При этом он исходил из того, что противоречия, возникавшие и существовавшие между ним и Сталиным, порождены не только тем фактом, что ВКП(б) и КПК по-разному понимали целый ряд вопросов, не только тем, что играли свою роль действия целого ряда стран Запада, прилагавших большие усилия, чтобы добиться раскола между СССР и КНР; здесь играли роль и подозрения Сталина относительно Мао Цзэдуна и КПК. Мало того, с точки зрения Мао Цзэдуна, если копнуть глубже, то на характере советско-китайских отношений в то время, на характере отношений между Сталиным и Мао Цзэдуном отражалось и существование неравноправных, с точки зрения Мао Цзэдуна, договоров, оставленных тем, что Мао Цзэдун воспринимал и именовал как агрессию царской России против Китая; иначе говоря, речь шла о территориальных претензиях Китая к России и о границе между двумя странами. Мао Цзэдун также полагал, что существуют известные противоречия между великодержавным шовинизмом, в котором он обвинял Сталина, его партию, его государство, да, собственно говоря, и Россию как нацию, и тем, что он именовал Новым Китаем. Здесь он имел в виду свое государство или свою партию-государство, которые должны были, с его точки зрения, повести бескомпромиссную в историческом плане борьбу против всех упомянутых отрицательных сторон в поведении, высказываниях и позиции России как нации, а Сталина как высшего руководителя этой нации в то время.
Мао Цзэдун желал дать понять Сталину, что речь шла не о беседах, переговорах и соглашениях между фактически неравными друг другу партнерами и даже не о соглашениях между братскими и дружественными партиями и государствами, а о нахождении компромисса в таких областях, где стороны еще не высказали одна другой все свои претензии, еще не пришли к каким-то устраивающим, во всяком случае китайскую сторону и Мао Цзэдуна, решениям и не поняли, что исторические претензии у Китая и Мао Цзэдуна не только существуют, но в принципе и в перспективе являются определяющими для характера отношений двух наций.
Отношения и ситуация сложились таким образом, что обе стороны в сложившейся для них на мировой арене обстановке были заинтересованы в том, чтобы пойти на демонстрацию перед всем миром своей дружбы и даже союза, но это вовсе не означало, что нет проблем, которые ждут решения и до решения которых искренние добрососедские отношения, по сути дела, невозможны.
Таким образом, перед Мао Цзэдуном стояла задача довести до сведения Сталина всю остроту и сложность ситуации, добиться от него уважения интересов Мао Цзэдуна, его нации, партии, государства.
Мао Цзэдун всю первую часть своего пребывания в СССР посвятил решению именно этой задачи.

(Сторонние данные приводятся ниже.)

(** ** The public interface as a type of calls

    [Resolve] is not a method: it is the moment the promise of an earlier
    [get-children] call resolves and the callback of [toggle] runs. *)
Inductive call :=
  | On (event : string)
  | CenterNode
  | SetRoot (root : option loc)
  | Toggle (i : value)
  | Resolve (i : value) (children : option (list loc))
  | Redraw
  | Resize (nodeWidth nodeHeight : Z).

Definition exec (c : call) (v : view) : outcome :=
  match c with
  | On event => Done (on event v)
  | CenterNode => Done (centerNode v)
  | SetRoot root => setRoot root v
  | Toggle i => toggle i v
  | Resolve i children => toggle_then i children v
  | Redraw => redraw v
  | Resize w h => resize w h v
  end.

End NodeView.

(** Modelled from the spec: the end of the transitions of a render pass,
    which d3's timer brings about.  [remove()] takes out the elements whose
    newest transition is an exit. *)
Definition settle (v : view) : view :=
  set_path_links (filter (fun e => l_exiting e = false) (path_links v))
    (set_g_nodes (filter (fun e => g_exiting e = false) (g_nodes v)) v).

(** The elements still rendered once the transitions have ended. *)
Definition rendered_nodes (v : view) : list gnode := g_nodes (settle v).
Definition rendered_links (v : view) : list plink := path_links (settle v).

(** * Notions used in the statements *)

(** ** What a call leaves behind

    [after P o]: [P] holds of the state the call leaves, whether it returned
    or threw. *)
Definition after (P : view -> Prop) (o : outcome) : Prop :=
  match o with
  | Done w | Thrown w => P w
  | Hang => True
  end.

(** [frame v w]: [w] has the registry, current root, handlers, orientation,
    configuration and fetch log of [v]: what a render pass does not touch
    once it has set the current root. *)
Definition frame (v w : view) : Prop :=
  nodeData w = nodeData v /\ currentId w = currentId v /\
  handlers w = handlers v /\ orientation w = orientation v /\
  fetches w = fetches v /\ cfg w = cfg v.

(** ** The registry and the tree that is drawn *)

(** The object [l] has a truthy identifier, and the registry holds the key
    of that identifier. *)
Definition registered_id (v : view) (l : loc) : Prop :=
  truthy (id (store v l)) = true /\
  is_Some (nodeData v !! to_key (id (store v l))).

(** [closed v]: every object the registry holds, and every fetched child of
    every object, has a truthy identifier whose key is in the registry; and
    the current root, once there is one, is in the registry. *)
Definition closed (v : view) : Prop :=
  (forall k l, nodeData v !! k = Some l -> registered_id v l) /\
  (forall l cs c, _children (store v l) = Some cs -> c ∈ cs ->
                  registered_id v c) /\
  (currentId v = VUndef \/ is_Some (nodeData v !! to_key (currentId v))).

(** [keeps h h']: from the store [h] to the store [h'] no object has changed
    its fetched children or a truthy identifier. *)
Definition keeps (h h' : loc -> node) : Prop :=
  (forall l, _children (h' l) = _children (h l)) /\
  (forall l, truthy (id (h l)) = true -> id (h' l) = id (h l)).

(** A host whose [prune-nodes] prunes: it returns the root it was handed or
    [undefined], leaves identifiers and fetched children as they are, and
    gives a node no other [children] than some of its fetched ones. *)
Definition prunes
    (prune_nodes : (loc -> node) -> option loc -> (loc -> node) * option loc)
  : Prop :=
  forall h root,
    ((prune_nodes h root).2 = None \/ (prune_nodes h root).2 = root) /\
    forall l,
      id ((prune_nodes h root).1 l) = id (h l) /\
      _children ((prune_nodes h root).1 l) = _children (h l) /\
      forall c, c ∈ kids ((prune_nodes h root).1 l) ->
                exists cs, _children (h l) = Some cs /\ c ∈ cs.

(** What the host hands over has a truthy identifier: the root given to
    [setRoot], the children a fetch resolves to. *)
Definition admissible (c : call) (v : view) : Prop :=
  match c with
  | SetRoot (Some r) => truthy (id (store v r)) = true
  | Resolve _ (Some cs) => forall c, c ∈ cs -> truthy (id (store v c)) = true
  | _ => True
  end.

(** The render pass that [toggle(id)] runs, if it runs one: [_update]'s two
    arguments and the state it starts from. *)
Definition toggle_pass (i : value) (v : view) : option (value * value * view) :=
  match nodeData_get v (to_key i) with
  | None => None
  | Some l =>
      match _children (store v l) with
      | None => None
      | Some _ =>
          Some (currentId v, i,
                set_store (<[l := set_isOpened (negate (isOpened (store v l)))
                                               (store v l)]> (store v)) v)
      end
  end.

(** The render pass that a call runs, if it runs one. *)
Definition pass_of (c : call) (v : view) : option (value * value * view) :=
  match c with
  | SetRoot (Some r) =>
      Some (id (store v r), VUndef,
            set_currentId (id (store v r))
              (set_nodeData (<[to_key (id (store v r)) := r]> (nodeData v)) v))
  | Toggle i => toggle_pass i v
  | Resolve i (Some cs) =>
      match mark_fetched i cs v with
      | Done u => toggle_pass i (forEach_register cs u)
      | _ => None
      end
  | Redraw => if truthy (currentId v) then Some (currentId v, VUndef, v) else None
  | Resize w h => Some (currentId v, VUndef, set_nodeSize (w, h) v)
  | _ => None
  end.

Section Reachable.

Variable prune_nodes : (loc -> node) -> option loc -> (loc -> node) * option loc.
Variable tree_xy : Z * Z -> (loc -> node) -> list loc -> loc -> pos.
Variable fuel : nat.

(** The states of a controller that was constructed over objects none of
    which has fetched children yet, and then only called through [on],
    [centerNode], [setRoot], [toggle], [redraw] and [resize] and through the
    resolutions of its fetches, with admissible arguments; a call that threw
    counts.  [reload()] is not among them. *)
Inductive reachable : view -> Prop :=
  | reachable_new (c : config) (h : loc -> node) :
      (forall l, _children (h l) = None) -> reachable (constructor c h)
  | reachable_call (v w : view) (c : call) :
      reachable v -> admissible c v ->
      exec prune_nodes tree_xy fuel c v = Done w \/
      exec prune_nodes tree_xy fuel c v = Thrown w ->
      reachable w.

End Reachable.

(** ** A host to run the controller against

    A host that shows the fetched children of every opened node, a layout
    that puts the [k]-th node of the walk at [k] node widths, and the objects
    [{id: "A"}], [{id: "B"}], [{id: "C"}], [{id: 0}], [{id: 1}], [{id: "1"}]
    and [{}]. *)
Module Scenario.

Definition prune_opened (h : loc -> node) (root : option loc)
  : (loc -> node) * option loc :=
  (fun l => Node (id (h l)) (x (h l)) (y (h l)) (isOpened (h l)) (_children (h l))
                 (match isOpened (h l) with
                  | Some true => default [] (_children (h l))
                  | _ => []
                  end),
   root).

(** A host that shows nothing. *)
Definition prune_none (h : loc -> node) (root : option loc)
  : (loc -> node) * option loc := (h, None).

Fixpoint index_of (n : loc) (ns : list loc) : Z :=
  match ns with
  | [] => 0
  | m :: ns => if decide (n = m) then 0 else 1 + index_of n ns
  end.

Definition layout (size : Z * Z) (h : loc -> node) (ns : list loc) (n : loc) : pos :=
  (size.1 * (1 + index_of n ns), size.2).

Definition fresh (i : value) : node := Node i None None None None [].

Definition objects (l : loc) : node :=
  match l with
  | Obj 1 => fresh (VStr "A")
  | Obj 2 => fresh (VStr "B")
  | Obj 3 => fresh (VStr "C")
  | Obj 4 => fresh (VNum 0)
  | Obj 5 => fresh (VNum 1)
  | Obj 6 => fresh (VStr "1")
  | _ => fresh VUndef
  end.

Definition a : loc := Obj 1.
Definition b : loc := Obj 2.
Definition c : loc := Obj 3.
Definition zero : loc := Obj 4.
Definition one : loc := Obj 5.
Definition one_str : loc := Obj 6.

Definition registered (v : view) : view :=
  on "get-children" (on "prune-nodes" (on "add-nodes" (on "update-nodes" v))).

(** The configuration of the specification's scenarios, and one whose
    orientation is neither of the two strings. *)
Definition top_to_bottom : config := Config "top-to-bottom" 50 50 200.
Definition diagonal_cfg : config := Config "diagonal" 50 50 200.

Definition start : view := registered (constructor top_to_bottom objects).

(** Running calls one after the other; a throw ends the run. *)
Definition run (calls : list call) (v : view) : outcome :=
  foldl (fun o c => then_ o (exec prune_opened layout 16 c)) (Done v) calls.

(** The state a run leaves. *)
Definition state_of (o : outcome) : view :=
  match o with
  | Done v | Thrown v => v
  | Hang => start
  end.

(** After [setRoot({id: "A"})], and after [toggle("A")] on top of it. *)
Definition rooted_A : view := state_of (run [SetRoot (Some a)] start).
Definition fetching_A : view :=
  state_of (run [SetRoot (Some a); Toggle (VStr "A")] start).

(** Root "A" opened onto "B" and "C", and closed again. *)
Definition open_A : list call :=
  [SetRoot (Some a); Toggle (VStr "A"); Resolve (VStr "A") (Some [b; c])].
Definition opened_A : view := state_of (run open_A start).
Definition closed_A : view :=
  state_of (run (open_A ++ [Toggle (VStr "A")]) start).

(** Root "A" opened onto the children [{id: 1}] and [{id: "1"}]. *)
Definition opened_ones : view :=
  state_of (run [SetRoot (Some a); Toggle (VStr "A");
                 Resolve (VStr "A") (Some [one; one_str])] start).

(** After [setRoot({id: 0})], and after a [resize(50, 50)] on top of it. *)
Definition rooted_zero : view := state_of (run [SetRoot (Some zero)] start).
Definition resized_zero : view :=
  state_of (run [SetRoot (Some zero); Resize 50 50] start).

(** The same with the object [{}], which has no identifier of its own. *)
Definition anon : loc := Obj 7.
Definition rooted_anon : view := state_of (run [SetRoot (Some anon)] start).
Definition resized_anon : view :=
  state_of (run [SetRoot (Some anon); Resize 50 50] start).

(** Root "A" opened onto its child [{id: 0}], which is toggled in turn and
    gets the child "B". *)
Definition open_zero : list call :=
  [SetRoot (Some a); Toggle (VStr "A"); Resolve (VStr "A") (Some [zero]);
   Toggle (VNum 0); Resolve (VNum 0) (Some [b])].
Definition zero_opened : view := state_of (run open_zero start).

(** The root [{id: 1}] whose fetch resolves to [[{id: "1"}]]. *)
Definition replaced_one : view :=
  state_of (run [SetRoot (Some one); Toggle (VNum 1);
                 Resolve (VNum 1) (Some [one_str])] start).

(** [reload()] on the opened root "A"; a fetch for "A" that resolves to
    [[{}]]; and objects among which "A" already has the children "B" and "C"
    fetched and opened when it is handed to [setRoot]. *)
Definition reloaded_A : view := reload opened_A.
Definition opened_anon : view :=
  state_of (run [SetRoot (Some a); Toggle (VStr "A");
                 Resolve (VStr "A") (Some [anon])] start).
Definition objects_attached : loc -> node :=
  <[a := Node (VStr "A") None None (Some true) (Some [b; c]) []]> objects.
Definition start_attached : view :=
  registered (constructor top_to_bottom objects_attached).

End Scenario.

(** * Properties *)

Lemma frame_refl v : frame v v.
Proof. by repeat split. Qed.

Lemma frame_trans u v w : frame u v -> frame v w -> frame u w.
Proof.
  unfold frame.
  intros (-> & -> & -> & -> & -> & ->) (-> & -> & -> & -> & -> & ->); done.
Qed.

Lemma after_then_ (P Q : view -> Prop) o k :
  after P o -> (forall v, P v -> Q v) -> (forall v, P v -> after Q (k v)) ->
  after Q (then_ o k).
Proof. destruct o; simpl; auto. Qed.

Он не желал выглядеть марионеткой в руках Сталина, да он и не был ею; он не желал также делать вид, что в двусторонних отношениях все хорошо, что Сталин, его партия-государство — это не только лидер и вождь всего лагеря социализма, но и правая сторона, сторона, у которой в принципе и в главном нет недостатков, в руках которой и высшая истина, и высшая власть, и главные материальные (в том числе и военные) силы.
По всем этим причинам Мао Цзэдун с первых же слов при общении со Сталиным заявил, что ему много лет не давали высказаться, а ему есть что сказать, и что он пока еще не высказал все свои обиды и претензии.

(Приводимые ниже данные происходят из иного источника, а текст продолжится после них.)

(** ** Concurrent callers of the station update

    Workers share nothing but the store. A caller of
    [update_cell_measure_count] is at one of its statements; a schedule names
    the caller that runs its next statement on the shared store. *)

Inductive cell_pc :=
  | AtQuery
  | AtExecute (new_cell : Z)
  | AtCredit (new_cell : Z)
  | Finished (new_cell : Z).

Record cell_caller := MkCellCaller {
  cc_measure : CellMeasure;
  cc_userid : option Z;
  cc_pc : cell_pc;
}.

Definition at_pc (c : cell_caller) (pc : cell_pc) : cell_caller :=
  MkCellCaller (cc_measure c) (cc_userid c) pc.

Definition cell_caller_step (c : cell_caller) (s : session)
    : cell_caller * session :=
  match cc_pc c with
  | AtQuery =>
      if incomplete (cc_measure c) then (at_pc c (Finished 0), s)
      else
        (at_pc c (AtExecute (new_cell_of (cell_query_first (cc_measure c) s))),
         s)
  | AtExecute new_cell =>
      (at_pc c (AtCredit new_cell), cell_execute (cc_measure c) s)
  | AtCredit new_cell =>
      (at_pc c (Finished new_cell), cell_credit (cc_userid c) new_cell s)
  | Finished _ => (c, s)
  end.

Fixpoint run_cell_callers (schedule : list nat) (cs : list cell_caller)
    (s : session) : list cell_caller * session :=
  match schedule with
  | [] => (cs, s)
  | i :: schedule =>
      match cs !! i with
      | Some c =>
          let '(c, s) := cell_caller_step c s in
          run_cell_callers schedule (<[i := c]> cs) s
      | None => run_cell_callers schedule cs s
      end
  end.

Definition finished (c : cell_caller) : bool :=
  match cc_pc c with
  | Finished _ => true
  | _ => false
  end.

(** The caller took the station for a new one. *)
Definition reported_new (c : cell_caller) : bool :=
  match cc_pc c with
  | Finished new_cell => 0 <? new_cell
  | _ => false
  end.

(** A caller of the wifi path: a [process_wifi_measure] with one entry for
    [wc_key], at its prefetch of the known keys or at the station update. *)
Inductive wifi_pc :=
  | AtPrefetch
  | AtUpdate (wifis : gmap string bool)
  | WifiFinished (new_wifi : bool).

Record wifi_caller := MkWifiCaller {
  wc_key : string;
  wc_created : datetime;
  wc_userid : option Z;
  wc_pc : wifi_pc;
}.

Definition wifi_caller_step (c : wifi_caller) (s : session)
    : wifi_caller * session :=
  match wc_pc c with
  | AtPrefetch =>
      (MkWifiCaller (wc_key c) (wc_created c) (wc_userid c)
         (AtUpdate (query_wifis s {[wc_key c]})), s)
  | AtUpdate wifis =>
      let '(_, s) :=
        update_wifi_measure_count (wc_key c) wifis (wc_created c) s
          (wc_userid c) in
      (MkWifiCaller (wc_key c) (wc_created c) (wc_userid c)
         (WifiFinished (is_null (wifis !! wc_key c))), s)
  | WifiFinished _ => (c, s)
  end.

Далее, он довел до Сталина свою позицию в следующих словах: «Вы что же думаете, что я, Мао Цзэдун, приехал в Москву только для того, чтобы принести свои поздравления Сталину в связи с его юбилеем?» Здесь содержался намек на то, что еще неизвестно, кто и кого должен был бы поздравлять, кто и к кому должен был бы приехать, какое событие является более важным, а также кто перед кем должен извиняться за прежнее неверное поведение и действия. Мао Цзэдун особенно тем самым подчеркивал, что он приехал вовсе даже, по сути дела, и не за тем, чтобы приносить свои поздравления Сталину. Мао Цзэдун давал понять, что он ждет от Сталина признания вины за прошлые грехи, признания значения победы Мао Цзэдуна в Китае, материального содействия строительству в Китае, причем содействия, которое является по крайней мере равным, если вообще не должно восприниматься как выплата старых долгов Китаю.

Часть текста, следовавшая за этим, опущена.